ZKSCAN3 accumulation is also relevant in mice with sepsis-induced immunosuppression. In this setting, immunosuppression is associated with a robust increase of ZKSCAN3, although mRNA levels was unaltered, as compared to control groups of mice. The mechanism of ZKSKAN3 accumulation remains to be determined, although it is likely linked to posttranslational events. Many transcriptional factors undergo post-translational modifications, including phosphorylation of TFEB that affects its retention and transcriptional function in the nucleus44.

Decline or loss of autophagy has a tremendous impact on lung function during severe infections and poses high risk of secondary bacterial infections due to immunosuppression developed among survivors of severe sepsis or trauma/hemorrhage45. Moreover, autophagy is not only limited to neutralization of microbial pathogens, but also affects the severity of lung injury in sterile conditions46. Lung fibrosis is also known to be accompanied by a loss of autophagy/mitophagy that prevents extracellular matrix clearance by phagocytes and parenchymal cells47,48. In addition to lowering endoplasmic reticulum stress-induced lung injury, autophagy controls neutralization of damaged/depolarized mitochondria (mitophagy); thus preventing the release of harmful mitochondrial danger-associated molecular patterns (DAMPs)49. It is possible that ZKSCAN3-dependent depletion of phagolysosomes and lysosomes attenuates recovery from lung injury, thereby leading to post-sepsis complications, including organ fibrosis.

While our studies demonstrate the importance of ZKSCAN3, it is possible that other mechanisms affect phagolysosome and lysosome biogenesis. For example, phagolysosome biogenesis can be enhanced by transcriptional mechanisms that involves the forkhead box O (FOXO) family50,51. Recent studies have shown that microRNAs (miRNAs) and histone modifications have a significant impact on autophagy52,53,54,55. Of note, ZKSCAN3 may also affect expression of genes that are not related to autophagy, including cyclin D2 and integrin β456,57. Although our studies are primarily focused on the ZKSCAN3/autophagy axis, we found that immunosuppression and accumulation of ZKSCAN3 affect expression patterns for SOD2, Cat, G6PD, Gclm, and Gsr. Further studies should consider ZKSCAN3 transcriptional function and regulation in individual cell populations, and importantly, to confirm if similar mechanism/s are operational in the clinical setting of sepsis and immunosuppression.
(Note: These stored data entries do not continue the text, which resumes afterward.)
Lemma is_push_cons i k :
  is_push (i :: k) = ((if decide (match i with Push _ => true | _ => false end = true) then 1 else 0)
                      + is_push k)%nat.
Proof. unfold is_push. rewrite filter_cons. by case_decide. Qed.
Lemma is_push_prints l k : is_push ((TryPrint <$> l) ++ k) = is_push k.
Proof. induction l as [|e l IH]; [done|]. cbn [fmap list_fmap app]. rewrite is_push_cons, decide_False by done. exact IH. Qed.
Lemma work_app k1 k2 : work (k1 ++ k2) = (work k1 + work k2)%nat.
Proof. unfold work. induction k1 as [|i k1 IH]; [done|]. cbn [app]. rewrite !sum_cons, IH. lia. Qed.
Lemma work_prints l : work (TryPrint <$> l) = (5 * length l)%nat.
Proof. induction l as [|e l IH]; [done|]. unfold work in *. rewrite fmap_cons, sum_cons, IH. cbn. lia. Qed.

Lemma alive_more m r n n' :
  m !! r = Some (S n) → alive (<[r := S n']> m) = alive m.
Proof.
  intros H. unfold alive. rewrite map_filter_insert, decide_True by done.
  rewrite map_size_insert_Some; [done|]. exists (S n). by apply map_lookup_filter_Some.
Qed.
Lemma alive_less m r n :
  m !! r = Some (S n) → (alive m = S (alive (<[r := 0%nat]> m)))%nat.
Proof.
  intros H. unfold alive. rewrite map_filter_insert, decide_False by (intros E; by apply E).
  rewrite map_filter_delete, map_size_delete_Some by (exists (S n); by apply map_lookup_filter_Some).
  assert (size (filter (λ p : nat * nat, p.2 ≠ 0%nat) m) ≠ 0%nat); [|lia].
  apply map_size_non_empty_iff. intros E. assert (filter (λ p : nat * nat, p.2 ≠ 0%nat) m !! r = Some (S n)) as E2
    by (by apply map_lookup_filter_Some). rewrite E in E2. done.
Qed.
Lemma owners_some s r n : owners s r = S n → strong s !! r = Some (S n).
Proof. unfold owners. destruct (strong s !! r); [by cbn; intros ->|done]. Qed.

(** What a statement [i] of thread [t] that goes on with [k'] does to the measure. *)
Record moves (s s' : reg) (t : nat) (i : instr) (k k' : list instr) : Prop := {
  mv_threads : threads s' = <[t := k']> (threads s);
  mv_fault : fault s' = None;
  mv_work : (work k' + alive (strong s') * (7 + 2 * N)
             < work (i :: k) + alive (strong s) * (7 + 2 * N))%nat;
  mv_push : (is_push k' ≤ is_push (i :: k))%nat;
  mv_obs : (length (observers s') + is_push k' ≤ length (observers s) + is_push (i :: k))%nat ∨
           length (observers s') = rest_of i;
  mv_new j : j ∈ k' → j ∈ k ∨ rest_of j = 0%nat ∨ (rest_of j ≤ rest_of i)%nat ∨
                      rest_of j = length (observers s)
}.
Taken together, our studies revealed that ZKSCAN3 is associated with depletion of phagolysosomes and lysosomes in lungs of mice with severe infections and during post-sepsis immunosuppression. We suggest that ZKSCAN3 inhibition and/or stimulation of alternative pathways for lysosome biogenesis are important therapeutic targets in sepsis and post-sepsis complications.